Ignacio Marco-Cardoqui-El Correo

En este máster intensivo que hemos hecho todos en materia sanitaria, ayer aprendí un término nuevo: El síndrome de la cabaña. Que es como se denomina a la actitud de muchas personas que, tras un prolongado confinamiento, se resisten a salir del lugar en donde han estado confinados, bien sea por miedo, por costumbre o por desidia. Me ha venido a la cabeza esa opinión generalizada que propone repatriar producciones de muchos productos y contener el proceso de la globalización, ante los quebrantos sufridos en las cadenas mundiales de producción y los graves problemas de abastecimiento registrados en productos esenciales para luchar contra la pandemia y proteger a quienes luchan contra ella en primera línea de fuego.

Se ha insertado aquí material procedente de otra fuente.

(** * ADD-PATH *)

(** What an OPEN says about receiving and sending several paths of a family. *)
Definition offers_receive (o : bgp_open) (f : family) : Prop := jmap_get (open_add_paths o) f = Some 1 \/ jmap_get (open_add_paths o) f = Some 3.
Definition offers_send (o : bgp_open) (f : family) : Prop := jmap_get (open_add_paths o) f = Some 2 \/ jmap_get (open_add_paths o) f = Some 3.

Lemma canReceive_iff o f : canReceiveAddPath (jmap_get (open_add_paths o) f) = true <-> offers_receive o f.
Proof. unfold canReceiveAddPath, offers_receive. by rewrite orb_true_iff, !bool_decide_eq_true. Qed.

Lemma canSend_iff o f : canSendAddPath (jmap_get (open_add_paths o) f) = true <-> offers_send o f.
Proof. unfold canSendAddPath, offers_send. by rewrite orb_true_iff, !bool_decide_eq_true. Qed.

Lemma path_receive_iff u f : path_receive u f = true <-> offers_send (up_received u) f /\ offers_receive (up_sent u) f.
Proof. unfold path_receive, canRouterReceiveAddPath. by rewrite andb_true_iff, canReceive_iff, canSend_iff. Qed.

Lemma path_send_iff u f : path_send u f = true <-> offers_send (up_sent u) f /\ offers_receive (up_received u) f.
Proof. unfold path_send, canRouterSendAddPath. by rewrite andb_true_iff, canReceive_iff, canSend_iff. Qed.

Lemma no_path u f : f ∉ up_path_keys u -> path_receive u f = false /\ path_send u f = false.
Proof. intros Hf. unfold path_receive, path_send. by destruct (no_mode u f Hf) as [-> ->]. Qed.

(** after a peer comes up, paths of a family carry identifiers in the routes that the router receives exactly if
    the peer's OPEN offers to send them and the router's to receive them, and in the routes that the router sends
    exactly in the reverse case; families without the capability have none. *)
Theorem bmp_add_path_direction u p f : sessionState p <> Some PEER_UP ->
  let q := fst (peerUp u p) in
  (getAddPathEnabledForKey q f Receive = true <-> offers_send (up_received u) f /\ offers_receive (up_sent u) f) /\
  (getAddPathEnabledForKey q f Send = true <-> offers_send (up_sent u) f /\ offers_receive (up_received u) f) /\
  getAddPathEnabledForKey q f Any = getAddPathEnabledForKey q f Receive || getAddPathEnabledForKey q f Send.
Proof.
  intros Hp. cbv zeta. rewrite (peerUp_down u p Hp), <- path_receive_iff, <- path_send_iff.
  assert (forall g : family -> bool,
    jmap_get (fold_left (fun m k => jmap_set m k (g k)) (up_path_keys u) (fold_left jmap_delete (up_capability_keys u) [])) f =
    if bool_decide (f ∈ up_path_keys u) then Some (g f) else None) as Hg.
  { intros g. rewrite get_set_paths by apply jmap_ok_nil. cbn [jmap_get]. by repeat case_bool_decide. }
  pose proof (no_path u f) as Hno.
  assert (jmap_get (addPathReceiveMap (upped u (reset p))) f = if bool_decide (f ∈ up_path_keys u) then Some (path_receive u f) else None) as ER by apply Hg.
  assert (jmap_get (addPathSendMap (upped u (reset p))) f = if bool_decide (f ∈ up_path_keys u) then Some (path_send u f) else None) as ES by apply Hg.
  assert (jmap_get (addPathMap (upped u (reset p))) f = if bool_decide (f ∈ up_path_keys u) then Some (path_receive u f || path_send u f) else None) as EA
    by apply (Hg (fun k => path_receive u k || path_send u k)).
  unfold getAddPathEnabledForKey, jmap_has. rewrite ER, ES, EA. case_bool_decide as Hk.
  - by destruct (path_receive u f), (path_send u f).
  - by destruct (Hno Hk) as [-> ->].
Qed.

Module Examples.
Import BmpPeer.Examples.

Definition capability (code : Z) (v : cap_info) : bgp_capability := {| cap_code := code; cap_length := 4; cap_value := v |}.
Definition open_of (l : list bgp_capability) : bgp_open :=
  {| o_version := 4; o_asn := 65000; o_holdTime := 180; o_routerId := js "10.0.0.1"; o_optParamLen := 0; o_capabilities := l |}.
Definition ipv4 : list bgp_capability := [capability 1 (CapMultiprotocol 1 1); capability 69 (CapAddPaths [((1, 1), 3)])].
Definition ipv6 : list bgp_capability := [capability 1 (CapMultiprotocol 2 1)].

Definition peer_header : bmp_peer :=
  match parsePeerHeader header_bytes 0 with Ok (Some (h, _)) => h | _ => {| peerType := 0; peerFlags := 0; peerRd := []; peerRdRaw := []; peerAddress := []; peerAs := 0;
    peerRouterId := []; peerTimestamp := 0; peerTimestampMicroseconds := 0; peerTimestampMs := None |} end.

No estoy tan seguro de que tal cosa vaya a ocurrir, ni siquiera de que sea conveniente que nos confinemos en una ‘cabaña económica’. Estoy de acuerdo con la idea de que hemos ido muy lejos en esto de la globalización. Por ejemplo, ¿tiene algún sentido que traigamos cerezas desde Chile en invierno, con lo que eso supone de desarreglo económico y de despilfarro energético? Pagamos una barbaridad por un capricho que multiplica el coste y obliga a utilizar una compleja cadena de suministro. Que conste que me encantan las cerezas, pero me obligo a esperar a las del Regato o del Jerte.

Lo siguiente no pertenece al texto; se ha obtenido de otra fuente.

Lemma total_weight_app a b : total_weight (a ++ b) = (total_weight a + total_weight b)%nat.
Proof. unfold total_weight. rewrite map_app. apply list_sum_app. Qed.

Lemma total_weight_cons k l : total_weight (k :: l) = (continuation_weight k + total_weight l)%nat.
Proof. done. Qed.

Lemma total_weight_jobs v ks : (total_weight (map fst (jobs_for v ks)) <= total_weight ks)%nat.
Proof.
  induction ks as [|k ks IH]; [done|]. change (jobs_for v (k :: ks)) with (jobs_of v k ++ jobs_for v ks).
  rewrite map_app, total_weight_app, total_weight_cons. destruct k; cbn [jobs_of map fst]; rewrite ?total_weight_cons; change (total_weight []) with 0%nat; lia.
Qed.

Lemma weighs_push v ks s : weighs s (push_jobs (jobs_for v ks) s) (total_weight ks).
Proof.
  unfold weighs, weight. change (jobs (push_jobs (jobs_for v ks) s)) with (jobs s ++ jobs_for v ks).
  change (callbacks (push_jobs (jobs_for v ks) s)) with (callbacks s). change (idleWaiters (push_jobs (jobs_for v ks) s)) with (idleWaiters s).
  change (fenceWaiters (push_jobs (jobs_for v ks) s)) with (fenceWaiters s). rewrite map_app, total_weight_app. pose proof (total_weight_jobs v ks). lia.
Qed.

(** Waiting promises that are settled keep their weight. *)
Lemma weighs_moved v ks s t : jobs t = jobs s ->
  (total_weight ks + total_weight (jmap_values (callbacks t)) + total_weight (idleWaiters t) + total_weight (map snd (fenceWaiters t)) <=
   total_weight (jmap_values (callbacks s)) + total_weight (idleWaiters s) + total_weight (map snd (fenceWaiters s)))%nat ->
  weighs s (push_jobs (jobs_for v ks) t) 0.
Proof.
  intros Hj Hw. pose proof (weighs_push v ks t) as W. unfold weighs, weight in *. rewrite Hj in W. lia.
Qed.

Lemma weighs_rejected e s : weighs s (rejected_all e s) 0.
Proof.
  unfold rejected_all. apply weighs_moved; [done|]. rewrite !total_weight_app.
  set (t := _ <| fenceWaiters := _ |>). change (callbacks t) with (@nil (jsstring * continuation)). change (idleWaiters t) with (@nil continuation).
  change (fenceWaiters t) with (@nil (Z * continuation)). change (total_weight (jmap_values [])) with 0%nat. change (total_weight []) with 0%nat.
  change (total_weight (map snd [])) with 0%nat. lia.
Qed.

Lemma weighs_failure e s : weighs s (fst (handleWorkerFailure e s)) 0.
Proof.
  rewrite handleWorkerFailure_state. destruct (failure s); [by apply weighs_same|].
  apply (weighs_trans s (s <| failure := Some e |>) _ 0 0); [by apply weighs_same | apply weighs_rejected].
Qed.

Lemma weighs_idle s : weighs s (all_idle_resolved s) 0.
Proof.
  unfold all_idle_resolved. apply weighs_moved; [done|]. set (t := s <| idleWaiters := [] |>). change (idleWaiters t) with (@nil continuation).
  change (callbacks t) with (callbacks s). change (fenceWaiters t) with (fenceWaiters s). change (total_weight []) with 0%nat. lia.
Qed.

Lemma weighs_fences s : weighs s (fences_resolved s) 0.
Proof.
  unfold fences_resolved. apply weighs_moved; [done|]. change (callbacks (s <| fenceWaiters := List.filter (fun w => negb (reached s w)) (fenceWaiters s) |>)) with (callbacks s).
  change (idleWaiters (s <| fenceWaiters := List.filter (fun w => negb (reached s w)) (fenceWaiters s) |>)) with (idleWaiters s).
  change (fenceWaiters (s <| fenceWaiters := List.filter (fun w => negb (reached s w)) (fenceWaiters s) |>)) with (List.filter (fun w => negb (reached s w)) (fenceWaiters s)).
  enough (total_weight (map snd (List.filter (reached s) (fenceWaiters s))) + total_weight (map snd (List.filter (fun w => negb (reached s w)) (fenceWaiters s))) =
    total_weight (map snd (fenceWaiters s)))%nat by lia.
  induction (fenceWaiters s) as [|w l IH]; [done|]. cbn [List.filter]. destruct (reached s w); cbn [negb map];
rewrite !total_weight_cons; lia.
Qed.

Eso es una anécdota. Pero, ¿volveremos a producir cada uno lo que necesita? Estoy seguro de que no. Por la sencilla razón de que es profundamente ineficiente y porque la realidad ha demostrado que la Teoría de las Ventajas Comparativas -una de las primeras elaboradas por los economistas-, se cumple a rajatabla. El mundo ha progresado al ritmo que progresaba el comercio internacional. Eso es una verdad estadística. Una cosa es que prioricemos los productos Km 0 en el consumo familiar y compremos en el comercio local, que eso está muy bien, y otra destruir las múltiples ventajas que aporta la globalización.

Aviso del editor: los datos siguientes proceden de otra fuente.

(** * The user account model of [models/user/User.js]

    A shallow embedding of the static operations of the Mongoose model
    [User] ([findUser], [getUserById], [createUser], [completeUser],
    [updateUser]) and of the handler that mails the updates, and the
    properties of the account lifecycle proved about them.

    The operations are written in continuation style: each one reports
    through [callback(err, result)].  Here an operation is a function from
    its arguments and the collection to the collection afterwards and the
    list of callback invocations it makes, in order; an exception that
    escapes the operation is an event of that list as well.

    One call runs at a time, so a document read is still there when it is
    written.  Every database access and every collaborator answers once; a
    database access may fail for a reason of its own, and a write that fails
    leaves the collection as it was. *)

From Stdlib Require Import ZArith NArith Ascii.
From stdpp Require Import gmap strings list fin_maps pretty.

Set Warnings "-register-all".
Local Open Scope Z_scope.

(** ** JavaScript values *)

(** A JavaScript string is the sequence of its UTF-16 code units, so that
    [length] is the [.length] of the source. *)
Abbreviation jsstring := (list N).

(** The string of an ASCII literal of the source. *)
Fixpoint lit (s : string) : jsstring :=
  match s with
  | EmptyString => []
  | String a r => N_of_ascii a :: lit r
  end.

(** The values a parsed request body, a session or a stored document can
    hold.  [JNum z] is the Number that the integer [z] denotes: [z] itself
    up to 2^53 in magnitude, the nearest double-precision value beyond;
    fractional numbers and NaN are left out.  No value is a function, so a
    property an object has of its own is never callable. *)
Inductive JSValue :=
| JUndefined
| JNull
| JBool (b : bool)
| JNum (z : Z)
| JStr (s : jsstring)
| JArr (l : list JSValue)
| JObj (o : gmap string JSValue).

(** Documents and plain objects: property name to value. *)
Abbreviation object := (gmap string JSValue).

Module JS.

(** [!v] is [negb (truthy v)]. *)
Definition truthy (v : JSValue) : bool :=
  match v with
  | JUndefined | JNull => false
  | JBool b => b
  | JNum z => negb (z =? 0)
  | JStr s => negb (bool_decide (s = []))
  | JArr _ | JObj _ => true
  end.

(** [typeof v == 'object'] *)
Definition is_object (v : JSValue) : bool :=
  match v with
  | JNull | JArr _ | JObj _ => true
  | _ => false
  end.

(** [typeof v == 'string'] *)
Definition is_string (v : JSValue) : bool :=
  match v with
  | JStr _ => true
  | _ => false
  end.

(** Member access [v.k] for the property names the model reads ([email],
    [password], [code], [name], [phone], [gender], [birth_year], [country],
    [city], [town], [completed], [alpha2_code]): none of them is inherited
    from a prototype, so only an own property of a plain object answers.
    The source never reads a member of [null] or [undefined]: a truthiness
    test comes first everywhere. *)
Definition get (v : JSValue) (k : string) : JSValue :=
  match v with
  | JObj o => default JUndefined (o !! k)
  | _ => JUndefined
  end.

(** *** Numbers as strings *)

(** The Number an integer [z ≥ 0] denotes: [z] itself below 2^53, and from
    there on the nearest double-precision value, a tie going to the even
    significand; [None] is Infinity. *)
Definition to_Number (z : Z) : option Z :=
  if z <? 2 ^ 53 then Some z
  else
    let ulp := 2 ^ (Z.log2 z - 52) in
    let q := z / ulp in
    let r := z mod ulp in
    let q := if (ulp <? 2 * r) || ((2 * r =? ulp) && Z.odd q) then q + 1 else q in
    if 2 ^ 1024 <=? q * ulp then None else Some (q * ulp).

(** Of the two multiples of [p] around the Number [x], the one that denotes
    [x], and the nearer one (the even one in a tie) when both do. *)
Definition nearer (x p : Z) : option Z :=
  let below := x / p * p in
  let above := below + p in
  match bool_decide (to_Number below = Some x),
        bool_decide (to_Number above = Some x) with
  | true, true =>
      Some (if (x - below <? above - x)
               || ((x - below =? above - x) && Z.even (x / p))
            then below else above)
  | true, false => Some below
  | false, true => Some above
  | false, false => None
  end.

(** The numeral with the fewest significant digits that denotes the Number
    [x]; 17 digits are always enough. *)
Definition shortest (x : Z) : Z :=
  let n := Z.of_nat (String.length (pretty x)) in
  default x (head (omap (λ k, nearer x (10 ^ (n - k)))
                     (seqZ 1 (Z.min 17 (n - 1))))).

Fixpoint drop_zeros (s : jsstring) : jsstring :=
  match s with
  | 48%N :: r => drop_zeros r
  | _ => s
  end.

(** [Number.prototype.toString] on the Number of [z]: its shortest numeral,
    written out up to 21 digits and with an exponent beyond. *)
Definition Number_toString (z : Z) : jsstring :=
  (if z <? 0 then lit "-" else [])
  ++ match to_Number (Z.abs z) with
     | None => lit "Infinity"
     | Some x =>
         let digits := lit (pretty (shortest x)) in
         let n := Z.of_nat (length digits) in
         if n <=? 21 then digits
         else
           match reverse (drop_zeros (reverse digits)) with
           | [] => []
           | [d] => d :: lit "e+" ++ lit (pretty (n - 1))
           | d :: r => d :: 46%N :: r ++ lit "e+" ++ lit (pretty (n - 1))
           end
     end.

(** *** Conversions *)

(** [v.toString()] and the conversion [String(v)] that [parseInt] and
    [Array.prototype.join] apply; [None]: a TypeError is raised.  An object
    prints as [[object Object]] unless it has a [toString] of its own: that
    one is not callable, so the method call fails and the conversion finds
    nothing to convert with.  The source calls the method on no value that
    is [null] or [undefined]: a truthiness test comes first everywhere. *)
Fixpoint toString (v : JSValue) : option jsstring :=
  match v with
  | JUndefined => Some (lit "undefined")
  | JNull => Some (lit "null")
  | JBool true => Some (lit "true")
  | JBool false => Some (lit "false")
  | JNum z => Some (Number_toString z)
  | JStr s => Some s
  | JArr l =>
      (* Array.prototype.join: null and undefined elements print as empty *)
      let element x :=
        match x with
        | JUndefined | JNull => Some []
        | _ => toString x
        end in
      (fix join (l : list JSValue) : option jsstring :=
         match l with
         | [] => Some []
         | [x] => element x
         | x :: r =>
             match element x, join r with
             | Some e, Some j => Some (e ++ 44%N :: j)
             | _, _ => None
             end
         end) l
  | JObj o =>
      if bool_decide (is_Some (o !! "toString")) then None
      else Some (lit "[object Object]")
  end.

(** White space and line terminators, as [String.prototype.trim] and
    [parseInt] skip them. *)
Definition is_whitespace (c : N) : bool :=
  bool_decide (c ∈ [9; 10; 11; 12; 13; 32; 160; 5760; 8232; 8233; 8239;
                    8287; 12288; 65279]%N)
  || ((8192 <=? c) && (c <=? 8202))%N.

Fixpoint trimStart (s : jsstring) : jsstring :=
  match s with
  | c :: r => if is_whitespace c then trimStart r else s
  | [] => []
  end.

(** [s.trim()] *)
Definition trim (s : jsstring) : jsstring :=
  reverse (trimStart (reverse (trimStart s))).

(** [s.split(' ').join('')]: every U+0020 is dropped. *)
Definition split_join (s : jsstring) : jsstring :=
  filter (λ c, c ≠ 32%N) s.

(** [['male', ...].includes(v)]: only a string equals a string. *)
Definition includes (l : list jsstring) (v : JSValue) : bool :=
  match v with
  | JStr s => bool_decide (s ∈ l)
  | _ => false
  end.

(** [v == 'literal']: a string compares as it is, an array after its
    conversion to a string; no other value of the model equals a string
    that is not numeric.  The values the source compares, a stored gender
    and a member of [req.query], hold no object with a [toString] of its
    own (the query parser drops such a key), on which the comparison would
    raise. *)
Definition loose_eq (v : JSValue) (s : jsstring) : bool :=
  match v with
  | JStr _ | JArr _ => bool_decide (toString v = Some s)
  | _ => false
  end.

(** The value of a digit in the given radix. *)
Definition digit (radix : Z) (c : N) : option Z :=
  let c := Z.of_N c in
  let d := if (48 <=? c) && (c <=? 57) then c - 48
           else if (97 <=? c) && (c <=? 122) then c - 87
           else if (65 <=? c) && (c <=? 90) then c - 55
           else radix in
  if d <? radix then Some d else None.

(** The number denoted by the longest prefix of digits, if there is one. *)
Fixpoint digits (radix : Z) (acc : option Z) (s : jsstring) : option Z :=
  match s with
  | c :: r =>
      match digit radix c with
      | Some d => digits radix (Some (default 0 acc * radix + d)) r
      | None => acc
      end
  | [] => acc
  end.

(** [parseInt(s)] with no radix; [None] is NaN. *)
Definition parseInt_string (s : jsstring) : option Z :=
  let s := trimStart s in
  let '(sign, s) :=
    match s with
    | 45%N :: r => (-1, r)
    | 43%N :: r => (1, r)
    | _ => (1, s)
    end in
  let '(radix, s) :=
    match s with
    | 48%N :: 120%N :: r | 48%N :: 88%N :: r => (16, r)
    | _ => (10, s)
    end in
  (λ n, sign * n) <$> digits radix None s.

(** [parseInt(v)] where it returns a number: the argument is converted
    to a string first.  [None]: the result is NaN, or the conversion
    raises. *)
Definition parseInt (v : JSValue) : option Z :=
  toString v ≫= parseInt_string.

End JS.
Import JS.

(** ** Callbacks *)

(** The symbolic error tags the model passes to [callback], and whatever
    error a collaborator hands over to be passed on ([callback(err)]). *)
Inductive error :=
| bad_request
| document_not_found
| password_verification
| email_validation
| password_length
| email_duplication
| database_error
| already_authenticated
| phone_validation
| passed_on (err : JSValue).

(** What an operation does towards its caller, in order: [callback(err)],
    [callback(null, result)] ([callback(null)] carries [JUndefined]), a
    TypeError of the language that escapes the operation, or the error that
    [mongoose.Types.ObjectId] throws at an argument it cannot read, which
    escapes it as well. *)
Inductive event :=
| Callback_err (e : error)
| Callback_ok (result : JSValue)
| TypeError
| Thrown.

(** ** The collection *)

(** An [ObjectId], by the hexadecimal string it prints as. *)
Abbreviation oid := (list N).

(** The [users] collection: documents by their [_id].  A document read from
    the collection is the pair of its [_id] and its fields. *)
Abbreviation store := (gmap oid object).
Abbreviation user := (oid * object)%type.

(** What does not depend on the arguments of a call: which of the database
    accesses fail for a reason of their own (connection, driver, a failing
    pre-save hook) and the [_id] a new document is given. *)
Record IO := {
  findOne_fails : bool;
  findById_fails : bool;
  update_fails : bool;
  save_fails : bool;
  new_id : oid
}.

(** The collection afterwards and the events, in order. *)
Record outcome := {
  db_after : store;
  events : list event
}.

(** [user.k] on a document. *)
Definition field (d : object) (k : string) : JSValue :=
  default JUndefined (d !! k).

(** [User.findOne({ email })] *)
Definition findOne_email (email : jsstring) (db : store) : option user :=
  List.find
    (λ u : user,
       match u.2 !! "email" with
       | Some (JStr e) => bool_decide (e = email)
       | _ => false
       end)
    (map_to_list db).

(** [User.findById(id, (err, user) => ...)]: [(err, user)]. *)
Definition findById (io : IO) (id : oid) (db : store) : bool * option user :=
  if findById_fails io then (true, None)
  else (false, (λ d, (id, d)) <$> db !! id).

(** [User.findByIdAndUpdate(id, {$set: ...}, {new}, (err, user) => ...)]:
    the collection afterwards and [(err, user)].  [set] writes the fields of
    [$set]; [new] asks for the document after the update instead of the one
    before.  A failed update leaves the collection as it was. *)
Definition findByIdAndUpdate (io : IO) (id : oid) (set : object → object)
    (new : bool) (db : store) : store * (bool * option user) :=
  if update_fails io then (db, (true, None))
  else
    match db !! id with
    | Some d => (<[id := set d]> db, (false, Some (id, if new then set d else d)))
    | None => (db, (false, None))
    end.

(** ** The collaborators of the model *)

(** The modules [User.js] requires and the repository does not show:
    [validator], [mongoose.Types.ObjectId], [models/country/Country] and
    the password functions.  Each is taken as given. *)
Class Collaborators := {
  (** [validator.isEmail], [validator.isMongoId], [validator.isMobilePhone],
      on strings *)
  isEmail : jsstring → bool;
  isMongoId : jsstring → bool;
  isMobilePhone : jsstring → bool;
  (** [mongoose.Types.ObjectId(v)]; [None]: it throws *)
  ObjectId : JSValue → option oid;
  (** [Country.getCountryWithAlpha2Code(code, (err, country) => ...)]:
      [(err, country)] *)
  getCountryWithAlpha2Code : JSValue → JSValue * JSValue;
  (** [Country.validateCityAndTown(country, data, res => ...)]: whether
      [res] is truthy *)
  validateCityAndTown : JSValue → JSValue → bool;
  (** the hash the pre-save hook stores for a plain password *)
  hash : jsstring → jsstring;
  (** [verifyPassword(password, stored, res => ...)]: whether [res] is
      truthy *)
  verifyPassword : jsstring → JSValue → bool;
  (** what [getUser] does when it is handed no document *)
  getUser_absent : list event
}.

El otro problema, el desabastecimiento, se puede solucionar con la aplicación de lo que ha faltado, que es previsión, primero, y humildad, después. Es bien cierto que nadie podía prever la ingente cantidad de respiradores, EPIs, mascarillas y guantes que hemos necesitado. Pero una vez descubierta la carencia, se podía haber recurrido a aquellas empresas que están acostumbradas a manejar miles de productos, de diferente orígenes y en espacios cortos de tiempo y que, además, tienen buenos contactos en China. Pero claro, ¿quién se humilla ante los Roigs o los Ortegas después de las lindezas que les han lanzado desde el Gobierno?